Lemma createfile_spec {R} s ext K fp po name uid perm aux now : finv s ext K -> files s !! fp = Some po ->
  0 < f_ref po < 2 ^ 31 - 1 -> Z.land (q_type (v_qid (f_dir po))) QTDIR <> 0 ->
  (forall c, c ∈ nz (K fp) -> ~ named s name c) ->
  exists f s' K' fo' to, createfile (R := R) fp name uid perm aux now s = (Go f, s') /\
    f <> 0 /\ finv s' (upd ext f 1) K' /\ keeps_live s s' /\
    files s' !! f = Some fo' /\ f_parent fo' = fp /\ trees s !! f_tree po = Some to /\
    f_dir fo' = new_entry po (t_qidgen to) name uid perm now /\
    (exists fl, K' fp = K fp ++ [(fl, f)]) /\ (forall d, d <> fp -> K' d = K d) /\
    (forall fo, files s !! f = Some fo -> f_ref fo = 0) /\
    (forall t x, trees s' !! t = Some x -> exists x0, trees s !! t = Some x0 /\ t_root x0 = t_root x).
Proof.
intros I Hfp Hb Hd Hn. unfold createfile, ccall. rewrite (cbind_go _ _ _ _ _ (fget_go fp s po Hfp ltac:(alive))).
rewrite decide_False by done. unfold cbind at 1, flfuel, cgets at 1.
destruct (fi_list _ _ _ I fp po Hfp ltac:(lia)) as [Hl Hs].
destruct (create_loop_spec (R := Z) (S (size (fls s))) s fp po name [] (K fp)) as (r & E & Hr'); try done.
{ apply (fi_live _ _ _ I fp); [done|lia]. }
{ intros c' Hc'. by apply (kid_usable s ext K fp). }
{ apply le_n_S. apply (seg_fls_size s _ 0); [exact Hs|apply I]. }
change (lpos []) with (@None Z) in E. rewrite (cbind_go _ _ _ _ _ E).
destruct Hr' as [(-> & c & Hc & Hnc)|(-> & _)]; [by destruct (Hn c Hc)|]. clear E. cbn [app].
unfold cbind at 1, emalloc. unfold cbind at 1, cmodify at 1.
destruct (finv_append (R := Z) s ext K fp po I Hfp ltac:(lia)) as (m & E & I1 & Hm).
set (s0 := set_fls _ _) in E. 
change (set_fls (<[brk s:=MkFilelist 0 0]> (fls (set_brk (brk s + 1) s))) (set_brk (brk s + 1) s)) with s0.
rewrite (cbind_go _ _ _ _ _ E). set (s1 := relist m fp _ po s0) in *.
assert (files s1 !! fp = Some (set_list (hd_or (K fp ++ [(brk s, 0)]) 0) po)) as Hfp1
  by (unfold s1, relist; cbn; by rewrite lookup_insert_eq).
destruct (allocfile_spec (R := Z) s1 ext _ I1) as (f & s2 & a & l & E2 & I2 & Hf2 & Hl2 & Hni & Hfl2 & Hlive).
rewrite (cbind_go _ _ _ _ _ E2). destruct Hlive as (Hlive & Efls & Erds & Etr & Ebr).
pose proof (Hlive fp _ Hfp1 ltac:(cbn; lia)) as Hfp2.
rewrite (cbind_go _ _ _ _ _ (fget_go fp s2 _ Hfp2 ltac:(alive))). cbn [f_tree set_list].
destruct (fi_tree _ _ _ I fp po Hfp ltac:(lia)) as [to Hto].
assert (trees s2 !! f_tree po = Some to) as Hto2 by (rewrite Etr; exact Hto).
unfold cbind at 1, cgets at 1. rewrite Hto2. unfold cbind at 1, cmodify at 1.
set (s3 := set_trees _ s2).
pose proof (fi_ref _ _ _ I fp po Hfp) as Href. pose proof (fi_ext _ _ _ I fp). pose proof (kids_nonneg K fp).
pose proof (pref_range po). pose proof (fi_nchild _ _ _ I fp po Hfp ltac:(lia)) as Hnc.
assert (f_ref po <> 0) as Hr0 by lia.
assert (fp <> f) as Hne by (intros ->; rewrite Hf2 in Hfp2; injection Hfp2; cbn; intros; congruence).
destruct (create_tail_spec s3 fp f (brk s) (f_tree po)
  (Dirv 0 0 (MkQid (t_qidgen to) 0 (perm_qtype perm)) perm now now 0
    name (default (v_uid (f_dir po)) uid) (v_gid (f_dir po)) (default unknown uid)) aux (set_allocd a zero_file)
  (set_list (hd_or (K fp ++ [(brk s, 0)]) 0) po) (MkFilelist 0 0))
  as (s4 & fo' & po' & E4 & F1 & F2 & F3 & F4 & F5 & F6 & F7 & F8 & F9 & G1 & G2 & G3 & G4 & G5 & G6 & G7 &
      H1' & H2' & H3' & H4' & H5' & H6' & H7' & H8' & H9'); try done; try (cbn; lia).
{ cbn. alive. }
{ unfold s3. cbn. rewrite Efls. exact Hm. }
exists f, s4, (kset (kset K fp (K fp ++ [(brk s, 0)])) fp (K fp ++ [(brk s, f)])), fo', to.
pose proof (fi_files _ _ _ I2 f _ Hf2) as Hfpos.
split; [|split; [lia|split; [|split; [|split; [done|split; [done|split; [done|split; [by rewrite <- new_entry_eq|split]]]]]]]].
- match goal with |- context [cbind (fset f ?g) ?k s3] => assert (cbind (fset f g) k s3 = (Ret f, s4)) as -> by exact E4 end.
  done.
- apply (finv_link s2 s4 ext _ f (set_allocd a zero_file) fo' fp
    (set_list (hd_or (K fp ++ [(brk s, 0)]) 0) po) po' (K fp) (brk s) l); try done; try (cbn; lia).
  + by rewrite kset_eq.
  + intros t. rewrite F7. unfold s3. cbn. destruct (decide (t = f_tree po)) as [->|Hne'].
    * rewrite lookup_insert_eq, Etr. split; intros _; [by rewrite <- Etr, Hto2|by eexists].
    * by rewrite lookup_insert_ne.
- (* keeps *) split; [|rewrite F6; exact Erds]. intros g go Hg Hgr. pose proof Hg as Hg'.
  destruct (decide (g = fp)) as [->|Hgp].
  + rewrite Hfp in Hg. injection Hg as <-. exists po'. by split_and!.
  + assert (files s1 !! g = Some go) as Hg1 by (unfold s1, relist; cbn; by rewrite lookup_insert_ne).
    pose proof (Hlive g go Hg1 Hgr) as Hg2. exists go. rewrite F3; [by split_and!| |done].
    intros ->. rewrite Hf2 in Hg2. injection Hg2 as <-. by apply Hgr.
- exists (brk s). by rewrite kset_eq.
- split; [intros d Hdp; by rewrite !kset_ne|]. split.
  { intros fo Hfo. destruct (decide (f_ref fo = 0)) as [|Hgr]; [done|exfalso].
    assert (files s1 !! f = Some fo) as Hg1 by (unfold s1, relist; cbn; by rewrite lookup_insert_ne).
    pose proof (Hlive f fo Hg1 Hgr) as Hg2. rewrite Hf2 in Hg2. injection Hg2 as <-. by apply Hgr. }
  intros t x. rewrite F7. unfold s3. cbn. rewrite Etr. destruct (decide (t = f_tree po)) as [->|Hne'].
  + rewrite lookup_insert_eq. intros [= <-]. by exists to.
  + rewrite lookup_insert_ne by done. intros Hx. by exists x.
Qed.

..........

▶ _EXERCISE REQUIREMENTS_: Only an exact copy of the listing above, from its first line up to and including the line with "(forall c, c", counts as the answer.

▶ _COMPLETED EXERCISE_:
Lemma createfile_spec {R} s ext K fp po name uid perm aux now : finv s ext K -> files s !! fp = Some po ->
  0 < f_ref po < 2 ^ 31 - 1 -> Z.land (q_type (v_qid (f_dir po))) QTDIR <> 0 ->
  (forall c, c ∈ nz (K fp) -> ~ named s name c) ->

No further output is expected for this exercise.